(* ===== verification/ServerInv.v ===== *)
(** * The invariant of the server's main thread

    On top of the invariant [wf] of the sockets: a transport that is offline
    carries no sockets and no listeners, and takes no new ones; the lists of
    transports hold live objects; transports and listeners know each other.
    [server_inv (Some t)] leaves out what follows from [t] being offline: it
    holds while [t] is on the way there. *)

From S2P Require Import Prelude State CString LibBase Types TypesFacts AdbIO AdbIOFacts Packets.
From S2P Require Import PacketsFacts Nonblocking Transport TransportFacts HostService SocketSpec.
From S2P Require Import Env Sockets SocketsWp SocketsInv SocketsIO SocketsSafe SocketsFrame.
From S2P Require Import TrackersFacts Listeners.
Local Open Scope Z_scope.
Local Open Scope record_scope.

Record quiet (y : option Z) (w : world) (t : Z) (a : atransport) : Prop := {
  qu_id : id a = t;
  qu_max : 0 ≤ max_payload a;
  qu_names : (NUL ∉ product a) ∧ (NUL ∉ device a);
  qu_offline : Some t ≠ y → connection_state_ a = kCsOffline → online a = false ∧ unused t w
}.

Record listener_ok (y : option Z) (w : world) (l : alistener) : Prop := {
  lk_ptr : (l_ptr l < next_listener w)%nat;
  lk_smart : l_smart l = isSmartSocket l;
  lk_transport : if isSmartSocket l then l_transport l = None
    else ∃ t a, l_transport l = Some t ∧ transports w !! t = Some a ∧
           (Some t ≠ y → connection_state_ a ≠ kCsOffline)
}.

Record server_inv (y : option Z) (w : world) : Prop := {
  sv_wf : wf w;
  sv_quiet : ∀ t a, transports w !! t = Some a → quiet y w t a;
  sv_next : ∀ t, is_Some (transports w !! t) → t < next_transport_id w;
  sv_ids : 0 ≤ local_socket_next_id w < 2 ^ 32;
  sv_listed : listed w;
  sv_listeners : ∀ l, l ∈ listener_list w → listener_ok y w l;
  sv_ptrs : NoDup (l_ptr <$> listener_list w);
  sv_disconnects : ∀ t a, transports w !! t = Some a → NoDup (disconnects_ a) ∧
    ∀ d, d ∈ disconnects_ a ↔ ∃ l, l ∈ listener_list w ∧ l_ptr l = d ∧ l_transport l = Some t
}.

Abbreviation server_ok := (server_inv None).

(** ** Steps that preserve it *)

Lemma evolves_alive x w w' t : evolves x w w' → is_Some (transports w !! t) → is_Some (transports w' !! t).
Proof. intros [T _ _ _] [a E]. specialize (T t). rewrite E in T. inversion T; subst. eauto. Qed.

Lemma evolves_lookup x w w' t a :
  evolves x w w' → transports w !! t = Some a → ∃ a', transports w' !! t = Some a' ∧ tlike a a'.
Proof. intros [T _ _ _] E. specialize (T t). rewrite E in T. inversion T; subst. eauto. Qed.

Lemma evolves_lookup_back x w w' t a' :
  evolves x w w' → transports w' !! t = Some a' → ∃ a, transports w !! t = Some a ∧ tlike a a'.
Proof. intros [T _ _ _] E. specialize (T t). rewrite E in T. inversion T; subst. eauto. Qed.

(** Socket code preserves it; it binds sockets to transports that are not offline. *)
Lemma evolves_server x y w w' :
  server_inv y w → wf w' → evolves x w w' →
  (∀ t a, x = Some t → transports w !! t = Some a → Some t ≠ y → connection_state_ a ≠ kCsOffline) →
  server_inv y w'.
Proof.
  intros [_ Hq Hn Hi Hl Hk Hpt Hd] Hwf Hev Hx. pose proof (ev_lists _ _ _ Hev) as [L1 L2 L3 L4 L5].
  split; [done| | |by apply Hev|by eapply evolves_listed| |by rewrite L3|].
  - intros t a' E'. destruct (evolves_lookup_back _ _ _ _ _ Hev E') as (a & E & [Eid Es Eo Em [Ep Ed] _]).
    destruct (Hq t a E) as [H1 H2 H3 H4]. constructor; [congruence|by rewrite Em|by rewrite Ep, Ed|].
    intros Hy. rewrite Es, Eo. intros Hoff. destruct (H4 Hy Hoff) as [Hon Hun]. split; [done|].
    apply (ev_unused _ _ _ Hev); [|done]. intros Hxt. by apply (Hx t a).
  - intros t [a' E']. destruct (evolves_lookup_back _ _ _ _ _ Hev E') as (a & E & _). rewrite L5. eauto.
  - intros l. rewrite L3. intros Hin. destruct (Hk l Hin) as [K1 K2 K3]. constructor; [by rewrite L4|done|].
    destruct (isSmartSocket l); [done|]. destruct K3 as (t & a & Ht & E & Hs).
    destruct (evolves_lookup _ _ _ _ _ Hev E) as (a' & E' & [_ Es _ _ _ _]). exists t, a'.
    split_and!; [done..|]. by rewrite Es.
  - intros t a' E'. destruct (evolves_lookup_back _ _ _ _ _ Hev E') as (a & E & [_ _ _ _ _ Ed]).
    rewrite Ed, L3. by apply Hd.
Qed.

Lemma notified_server y w w' : server_inv y w → notified w w' → server_inv y w'.
Proof. intros H Hn. eapply evolves_server; [done|apply Hn|apply Hn|done]. Qed.

(** A change of one transport. *)
Lemma server_set_transport y t a a' w :
  server_inv y w → transports w !! t = Some a → disconnects_ a' = disconnects_ a → quiet y w t a' →
  (Some t ≠ y → connection_state_ a' = kCsOffline → connection_state_ a = kCsOffline) →
  server_inv y (w <| transports ::= <[t := a']> |>).
Proof.
  intros [Hw Hq Hn Hi Hl Hk Hpt Hd] E Hda Ha Hs. split; rec_simpl; try done.
  - by apply wf_transports.
  - intros t' b [[<- <-]|[_ Eb]]%lookup_insert_Some; [by destruct Ha|]. by destruct (Hq t' b Eb).
  - intros t' [b [[<- <-]|[_ Eb]]%lookup_insert_Some]; apply Hn; eauto.
  - intros t' Ht'. rec_simpl. destruct (decide (t = t')) as [<-|]; [rewrite lookup_insert_eq; eauto|].
    rewrite lookup_insert_ne by done. by apply Hl.
  - intros l Hin. destruct (Hk l Hin) as [K1 K2 K3]. constructor; [done..|].
    destruct (isSmartSocket l); [done|]. destruct K3 as (t' & b & Ht & Eb & Hb). rec_simpl.
    destruct (decide (t = t')) as [<-|].
    + exists t, a'. rewrite lookup_insert_eq. split_and!; [done..|]. intros Hy Hoff. simplify_eq.
      by apply Hb, Hs.
    + exists t', b. by rewrite lookup_insert_ne.
  - intros t' b [[<- <-]|[_ Eb]]%lookup_insert_Some; [rewrite Hda|]; by apply Hd.
Qed.

Lemma server_open_hole t w : server_ok w → server_inv (Some t) w.
Proof.
  intros [Hw Hq Hn Hi Hl Hk Hpt Hd]. split; try done.
  - intros t' a E. destruct (Hq t' a E) as [? ? ? Ho]. constructor; try done. intros _. by apply Ho.
  - intros l Hin. destruct (Hk l Hin) as [? ? K]. constructor; try done.
    destruct (isSmartSocket l); [done|]. destruct K as (t' & a & ? & ? & Hs). exists t', a.
    split_and!; [done..|]. intros _. by apply Hs.
Qed.

(** [t] is offline, with nothing left on it, or it is not offline. *)
Lemma server_close_hole t w :
  server_inv (Some t) w →
  (∀ a, transports w !! t = Some a → connection_state_ a = kCsOffline →
     online a = false ∧ unused t w ∧ disconnects_ a = []) →
  server_ok w.
Proof.
  intros [Hw Hq Hn Hi Hl Hk Hpt Hd] Hc. split; try done.
  - intros t' a E. destruct (Hq t' a E) as [? ? ? Ho]. constructor; try done. intros _ Hoff.
    destruct (decide (t' = t)) as [->|]; [by destruct (Hc a E Hoff) as (? & ? & _)|]. apply Ho; [congruence|done].
  - intros l Hin. destruct (Hk l Hin) as [? ? K]. constructor; try done.
    destruct (isSmartSocket l); [done|]. destruct K as (t' & a & Ht & E & Hs). exists t', a.
    split_and!; [done..|]. intros _ Hoff. destruct (decide (t' = t)) as [->|]; [|apply Hs; congruence].
    destruct (Hc a E Hoff) as (_ & _ & Hnil). destruct (Hd t a E) as [_ Hd'].
    apply (not_elem_of_nil (l_ptr l)). rewrite <- Hnil. apply Hd'. eauto.
Qed.

(** What runs safely and keeps the transports preserves the invariant. *)
Lemma safe_evolves {A} x (m : M A) (Q : A → world → Prop) w :
  keeps x m → safe m Q w → safe m (λ a w', Q a w' ∧ evolves x w w') w.
Proof.
  intros Hk. unfold safe. destruct (m w) as [[a w']| | |] eqn:E; [|done..]. intros HQ. split; [done|by eapply Hk].
Qed.

Lemma wp_evolves {A} x (m : M A) (Q : A → world → Prop) w :
  keeps x m → wp m Q w → wp m (λ a w', Q a w' ∧ evolves x w w') w.
Proof.
  intros Hk. unfold wp. destruct (m w) as [[a w']| | |] eqn:E; [|done..]. intros HQ. split; [done|by eapply Hk].
Qed.

(** ** Changing the listeners *)

(** Transports that differ in what [tlike] compares in their [adisconnect]s only. *)
Record tnear (a a' : atransport) : Prop := {
  tn_id : id a' = id a;
  tn_state : connection_state_ a' = connection_state_ a;
  tn_online : online a' = online a;
  tn_max : max_payload a' = max_payload a;
  tn_names : product a' = product a ∧ device a' = device a
}.

Lemma tnear_refl a : tnear a a.
Proof. by constructor. Qed.

Lemma server_listeners y w w' :
  server_inv y w → wf w' → sockets w' = sockets w →
  (∀ t, option_Forall2 tnear (transports w !! t) (transports w' !! t)) →
  transport_list w' = transport_list w → pending_list w' = pending_list w →
  next_transport_id w' = next_transport_id w → local_socket_next_id w' = local_socket_next_id w →
  (∀ l, l ∈ listener_list w' → (l_ptr l < next_listener w')%nat ∧ l_smart l = isSmartSocket l ∧
     if isSmartSocket l then l_transport l = None
     else ∃ t a, l_transport l = Some t ∧ transports w !! t = Some a ∧
            (Some t ≠ y → connection_state_ a ≠ kCsOffline)) →
  NoDup (l_ptr <$> listener_list w') →
  (∀ t a, transports w' !! t = Some a → NoDup (disconnects_ a) ∧
    ∀ d, d ∈ disconnects_ a ↔ ∃ l, l ∈ listener_list w' ∧ l_ptr l = d ∧ l_transport l = Some t) →
  server_inv y w'.
Proof.
  intros [Hw Hq Hn Hi Hl Hk Hpt Hd] Hw' Es T L1 L2 L3 L4 Hk' Hpt' Hd'.
  assert (∀ t a', transports w' !! t = Some a' → ∃ a, transports w !! t = Some a ∧ tnear a a') as Hb.
  { intros t a' E. specialize (T t). rewrite E in T. inversion T; subst. eauto. }
  assert (∀ t a, transports w !! t = Some a → ∃ a', transports w' !! t = Some a' ∧ tnear a a') as Hf.
  { intros t a E. specialize (T t). rewrite E in T. inversion T; subst. eauto. }
  split; try done.
  - intros t a' E'. destruct (Hb t a' E') as (a & E & [Eid Est Eo Em [Ep Ed]]).
    destruct (Hq t a E) as [H1 H2 H3 H4]. constructor; [congruence|by rewrite Em|by rewrite Ep, Ed|].
    intros Hy. rewrite Est, Eo. intros Hoff. destruct (H4 Hy Hoff) as [? Hu]. split; [done|].
    unfold unused. by rewrite Es.
  - intros t [a' E']. destruct (Hb t a' E') as (a & E & _). rewrite L3. eauto.
  - by rewrite L4.
  - intros t. rewrite L1, L2. intros Ht. destruct (Hl t Ht) as [a E]. destruct (Hf t a E) as (a' & ? & _). eauto.
  - intros l Hin. destruct (Hk' l Hin) as (K1 & K2 & K3). constructor; [done..|].
    destruct (isSmartSocket l); [done|]. destruct K3 as (t & a & Ht & E & Hst).
    destruct (Hf t a E) as (a' & E' & [_ Est _ _ _]). exists t, a'. split_and!; [done..|]. by rewrite Est.
Qed.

........

- [What to do]: What you give back should be only the lines of the records above, starting at the line with "intros Hk. unfold safe." and ending at the line with "assert (∀ t a, transports", restated word for word.

- [Answer space]:
  intros Hk. unfold safe. destruct (m w) as [[a w']| | |] eqn:E; [|done..]. intros HQ. split; [done|by eapply Hk].
Qed.

Lemma wp_evolves {A} x (m : M A) (Q : A → world → Prop) w :
  keeps x m → wp m Q w → wp m (λ a w', Q a w' ∧ evolves x w w') w.
Proof.
  intros Hk. unfold wp. destruct (m w) as [[a w']| | |] eqn:E; [|done..]. intros HQ. split; [done|by eapply Hk].
Qed.

(** ** Changing the listeners *)

(** Transports that differ in what [tlike] compares in their [adisconnect]s only. *)
Record tnear (a a' : atransport) : Prop := {
  tn_id : id a' = id a;
  tn_state : connection_state_ a' = connection_state_ a;
  tn_online : online a' = online a;
  tn_max : max_payload a' = max_payload a;
  tn_names : product a' = product a ∧ device a' = device a
}.

Lemma tnear_refl a : tnear a a.
Proof. by constructor. Qed.

Lemma server_listeners y w w' :
  server_inv y w → wf w' → sockets w' = sockets w →
  (∀ t, option_Forall2 tnear (transports w !! t) (transports w' !! t)) →
  transport_list w' = transport_list w → pending_list w' = pending_list w →
  next_transport_id w' = next_transport_id w → local_socket_next_id w' = local_socket_next_id w →
  (∀ l, l ∈ listener_list w' → (l_ptr l < next_listener w')%nat ∧ l_smart l = isSmartSocket l ∧
     if isSmartSocket l then l_transport l = None
     else ∃ t a, l_transport l = Some t ∧ transports w !! t = Some a ∧
            (Some t ≠ y → connection_state_ a ≠ kCsOffline)) →
  NoDup (l_ptr <$> listener_list w') →
  (∀ t a, transports w' !! t = Some a → NoDup (disconnects_ a) ∧
    ∀ d, d ∈ disconnects_ a ↔ ∃ l, l ∈ listener_list w' ∧ l_ptr l = d ∧ l_transport l = Some t) →
  server_inv y w'.
Proof.
  intros [Hw Hq Hn Hi Hl Hk Hpt Hd] Hw' Es T L1 L2 L3 L4 Hk' Hpt' Hd'.
  assert (∀ t a', transports w' !! t = Some a' → ∃ a, transports w !! t = Some a ∧ tnear a a') as Hb.
  { intros t a' E. specialize (T t). rewrite E in T. inversion T; subst. eauto. }
  assert (∀ t a, transports w !! t = Some a → ∃ a', transports w' !! t = Some a' ∧ tnear a a') as Hf.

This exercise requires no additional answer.